A car accident is a disaster that can give a victim injuries that may never fully heal, such as a traumatic brain injury or paralysis. While it is obvious that a high-speed or high-impact car accident can cause serious injuries, many people don’t realize that low-impact accidents can, as well. Even a collision referred to as a “fender bender” can give drivers and their passengers severe injuries. This is why it is critical not to talk about your injuries with an insurance company until you’ve seen a doctor.
How Can a Low-Impact Accident Lead to a Severe Injury?
If a car accident of any caliber exerts gravitational forces against a driver or vehicle passenger, the human body may not be able to withstand them – resulting in hard-tissue or soft-tissue injuries. A common example is a whiplash injury in a rear-end collision. A low-impact accident can still be enough to cause major injuries, including brain injuries, from the body being thrown around the car or from blunt-force trauma. For example, even a minor collision could break a window, resulting in lacerations. It could also trigger the airbag, which can cause bruising, facial injuries and skin irritation.

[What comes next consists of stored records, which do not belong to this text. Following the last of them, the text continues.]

(** [v[i] = x]. *)
Definition vec_set {A : Type} (v : list A) (i : Z) (x : A) : outcome (list A) :=
  if decide (0 ≤ i < Z.of_nat (length v)) then Ret (<[Z.to_nat i := x]> v)
  else Undefined.

(** [d[i][j]], read, and [d[i][j] = x]. *)
Definition mat_get (d : list (list Z)) (i j : Z) : outcome Z :=
  r ← vec_get d i; vec_get r j.

Definition mat_set (d : list (list Z)) (i j x : Z) : outcome (list (list Z)) :=
  r ← vec_get d i; r' ← vec_set r j x; vec_set d i r'.

(** ** The class [Matrix] *)

Record Matrix : Type := mkMatrix {
  rows : Z;
  cols : Z;
  data : list (list Z)
}.

Definition with_data (m : Matrix) (d : list (list Z)) : Matrix :=
  {| rows := rows m; cols := cols m; data := d |}.

(** [Matrix(int rows, int cols)]: [data(rows, std::vector<int>(cols, 0))].
    A negative [int] converted to [size_t] is above [max_size()], and the
    vector constructor throws; the inner vector is built first. *)
Definition Construct (r c : Z) : outcome Matrix :=
  if decide (c < 0) then Throw length_error
  else if decide (r < 0) then Throw length_error
  else Ret {| rows := r; cols := c;
              data := replicate (Z.to_nat r) (replicate (Z.to_nat c) 0) |}.

(** [at(row, col)], read through the returned reference. *)
Definition at_ (m : Matrix) (row col : Z) : outcome Z :=
  if decide (row < 0 ∨ row >= rows m ∨ col < 0 ∨ col >= cols m)
  then Throw out_of_range
  else mat_get (data m) row col.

Pre-existing injuries and conditions can increase the odds of a low-impact crash resulting in serious injuries. A motor vehicle driver who already had a slipped disk in his or her back, for example, may suffer a more severe back injury in the low-impact crash than an ordinary driver would have. A rule known as the Eggshell Skull Doctrine states that a defendant must take a plaintiff as-is – meaning the defendant must pay for the plaintiff’s full injury, even if a pre-existing condition made things worse.

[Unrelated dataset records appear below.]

(** * ShivyC parser (parser.py): a shallow embedding and its properties.

    The parser is a hand-written recursive-descent recogniser for

      program     := "int" "main" "(" ")" "{" statement* "}"
      statement   := "return" NUMBER ";"

    Every [expect_*] method threads the instance attribute [self.errors]
    and may raise a Python exception, so the methods are embedded in a
    state-and-exception monad over the [Parser] record.  Python integers
    are [Z]; list subscripts and slices follow Python's rules, negative
    subscripts included. *)

From Stdlib Require Import List ZArith String Bool Lia.
Import ListNotations.
Local Open Scope string_scope.
Local Open Scope list_scope.
Local Open Scope Z_scope.
Set Warnings "-register-all".

(** ** Python values used by the parser *)

Module Py.

(** [l[i]]: a subscript in [-len(l), len(l)) selects an element (negative
    ones count from the end); any other raises IndexError, here [None]. *)
Definition getitem {A : Type} (l : list A) (i : Z) : option A :=
  let n := Z.of_nat (List.length l) in
  if 0 <=? i then nth_error l (Z.to_nat i)
  else if - n <=? i then nth_error l (Z.to_nat (n + i))
  else None.

(** [l[i:]]: a negative start counts from the end and is clipped at 0. *)
Definition slice_from {A : Type} (l : list A) (i : Z) : list A :=
  if 0 <=? i then skipn (Z.to_nat i) l
  else skipn (Z.to_nat (Z.of_nat (List.length l) + i)) l.

(** The two kinds of value [match_tokens] returns: [False] and an int. *)
Inductive value : Type :=
| Bool (b : bool)
| Int (z : Z).

(** Truth value of an object in a condition. *)
Definition truthy (v : value) : bool :=
  match v with
  | Bool b => b
  | Int z => negb (z =? 0)
  end.

(** Numeric value of an object used as an operand of [+]. *)
Definition int_of (v : value) : Z :=
  match v with
  | Bool b => if b then 1 else 0
  | Int z => z
  end.

(** [sorted(l, key=key)]: the stable sort, as an insertion sort that
    puts an element in front of the first one whose key is not smaller,
    so that equal keys keep the order they have in [l]. *)
Fixpoint insert_by {A : Type} (key : A -> Z) (x : A) (l : list A) : list A :=
  match l with
  | [] => [x]
  | y :: l' => if key x <=? key y then x :: y :: l' else y :: insert_by key x l'
  end.

Fixpoint sorted {A : Type} (key : A -> Z) (l : list A) : list A :=
  match l with
  | [] => []
  | x :: l' => insert_by key x (sorted key l')
  end.

End Py.

(** ** Collaborators: token kinds, tokens, errors, AST nodes *)

(** Modelled from the spec: the module [token_kinds] is not part of the
    sources.  The parser names nine kinds and compares kinds with [==];
    [other_kind] stands for every further kind a lexer may produce. *)
Inductive TokenKind : Type :=
| int_kw | main | open_paren | close_paren | open_brack | close_brack
| return_kw | semicolon | number
| other_kind (id : nat).

Definition TokenKind_eq_dec (a b : TokenKind) : {a = b} + {a <> b}.
Proof. decide equality. apply Nat.eq_dec. Defined.

Definition kind_eqb (a b : TokenKind) : bool :=
  if TokenKind_eq_dec a b then true else false.

(** Modelled from the spec: the lexer's token class is not part of the
    sources.  A token carries a kind, its text, a file name and a line. *)
Record Token : Type := mkToken {
  kind : TokenKind;
  content : string;
  file_name : string;
  line_num : Z
}.

(** Modelled from the spec: [errors.CompilerError] is not part of the
    sources.  It is built from a description and, optionally, a file name
    and a line number (absent: [None]). *)
Record CompilerError : Type := mkCompilerError {
  descrip : string;
  err_file_name : option string;
  err_line_num : option Z
}.

(** Modelled from the spec: the module [ast] is not part of the sources.
    The three node classes the parser builds; instances are plain objects,
    hence true in a condition, while a missing node is [None]. *)
Inductive Node : Type :=
| MainNode (block_items : list Node)
| ReturnNode (return_value : Node)
| NumberNode (num : Token).

(** ** The parser object and the monad of its methods *)

Definition ErrorRecord : Type := CompilerError * Z.

Record Parser : Type := mkParser { errors : list ErrorRecord }.

(** [Parser.__init__] *)
Definition Parser_init : Parser := {| errors := [] |}.

Inductive exception : Type :=
| IndexError
| ValueError (msg : string)
| SyntaxError (e : CompilerError).

Inductive outcome (A : Type) : Type :=
| Returned (a : A)
| Raised (e : exception).
Arguments Returned {A} a.
Arguments Raised {A} e.

(** A method run: from the parser state to an outcome and the state left
    behind; [None] when the loop budget of the model is used up. *)
Definition M (A : Type) : Type := Parser -> option (outcome A * Parser).

Definition ret {A : Type} (a : A) : M A := fun p => Some (Returned a, p).

Definition raise {A : Type} (e : exception) : M A := fun p => Some (Raised e, p).

Definition out_of_fuel {A : Type} : M A := fun _ => None.

Definition bind {A B : Type} (m : M A) (f : A -> M B) : M B :=
  fun p =>
    match m p with
    | Some (Returned a, p') => f a p'
    | Some (Raised e, p') => Some (Raised e, p')
    | None => None
    end.

(** A subscript inside a method: IndexError when out of range. *)
Definition subscript {A : Type} (l : list A) (i : Z) : M A :=
  match Py.getitem l i with
  | Some a => ret a
  | None => raise IndexError
  end.

(** [self.errors], read *)
Definition get_errors : M (list ErrorRecord) :=
  fun p => Some (Returned (errors p), p).

(** [self.errors.append(r)] *)
Definition append_error (r : ErrorRecord) : M unit :=
  fun p => Some (Returned tt, {| errors := errors p ++ [r] |}).

Notation "x <- m ;; k" := (bind m (fun x => k))
  (at level 61, m at next level, right associativity).
Notation "' pat <- m ;; k" := (bind m (fun x => match x with pat => k end))
  (at level 61, pat pattern, m at next level, right associativity).

Definition len {A : Type} (l : list A) : Z := Z.of_nat (List.length l).

(** ** Utility methods *)

(** [Parser.match_tokens] *)
Definition match_tokens (tokens : list Token) (kinds_expected : list TokenKind)
  : Py.value :=
  if len tokens <? len kinds_expected then Py.Bool false
  else if forallb (fun '(k, token) => kind_eqb k (kind token))
                  (combine kinds_expected tokens)
       then Py.Int (len kinds_expected)
       else Py.Int 0.

Definition AT : Z := 1.
Definition GOT : Z := 2.
Definition AFTER : Z := 3.

(** The error built from a token: text, and the token's file and line. *)
Definition error_at (text : string) (t : Token) : CompilerError :=
  mkCompilerError text (Some (file_name t)) (Some (line_num t)).

(** [Parser.make_error] *)
Definition make_error (message : string) (index : Z) (tokens : list Token)
           (message_type : Z) : M CompilerError :=
  if len tokens =? 0 then
    ret (mkCompilerError (message ++ " at beginning of source") None None)
  else
    let '(index, message_type) :=
      if index >=? len tokens then (len tokens, AFTER)
      else if index <=? 0 then
             (0, if message_type =? AFTER then GOT else message_type)
           else (index, message_type) in
    if message_type =? AT then
      t <- subscript tokens index ;;
      ret (error_at (message ++ " at '" ++ content t ++ "'") t)
    else if message_type =? GOT then
      t <- subscript tokens index ;;
      ret (error_at (message ++ ", got '" ++ content t ++ "'") t)
    else if message_type =? AFTER then
      t <- subscript tokens (index - 1) ;;
      ret (error_at (message ++ " after '" ++ content t ++ "'") t)
    else raise (ValueError "Unknown error message type").

(** [Parser.add_error] *)
Definition add_error (message : string) (index : Z) (tokens : list Token)
           (message_type : Z) : M (option Node * Z) :=
  e <- make_error message index tokens message_type ;;
  _ <- append_error (e, index) ;;
  ret (None, 0).

(** ** Grammar matchers *)

(** [Parser.expect_expression] *)
Definition expect_expression (tokens : list Token) (index : Z)
  : M (option Node * Z) :=
  t <- subscript tokens index ;;
  if kind_eqb (kind t) number then ret (Some (NumberNode t), index + 1)
  else add_error "expected number" index tokens GOT.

Low-Impact Accidents and Delayed Injuries
The advice given to car accident survivors is not to answer any questions about their injuries until they’ve been to a hospital or doctor; specifically, not to answer questions asked by an insurance company. This is because many car accidents, including low-impact accidents, inflict injuries that have hidden or delayed symptoms. You may not notice that you have bleeding in your brain from a head injury right away, for example, until enough time passes that it causes noticeable symptoms. Saying that you are not injured can make it more difficult to change your answer and recover financial compensation from an insurer if you discover injuries later.
Delayed injuries that a low-impact car accident could inflict include whiplash, back injuries, brain injuries, pulled muscles and nerve damage. If you get into a low-impact crash, such as a low-speed rear-end collision, do not assume that you are uninjured just because you initially feel fine. Your injury may have delayed symptoms, or your adrenaline may be masking the pain. When asked about your injuries, say that you cannot answer these questions until you’ve seen a doctor. Then, go to a hospital without delay.
Do You Need an Attorney After a Low-Impact Crash?
Personal injury lawyers do not only represent victims with serious injuries. If a low-impact accident gave you minor injuries, you may still benefit from hiring a lawyer to represent you during the claims process. If the car accident gave you injuries that qualify as serious, however, such as injuries that will give you long-term symptoms, a disability, or permanent scarring or disfigurement, it is especially important to contact a car accident attorney in Dallas.
Without an attorney representing you during a serious injury claim, a car insurance company may take advantage of you in an attempt to save money on your payout. The insurer may claim that you could not possibly have suffered such a serious injury in a low-impact car accident, for example, or it may try to blame your injury on a pre-existing condition. An attorney can help you protect your rights and best interest during the claims process after a low-impact crash.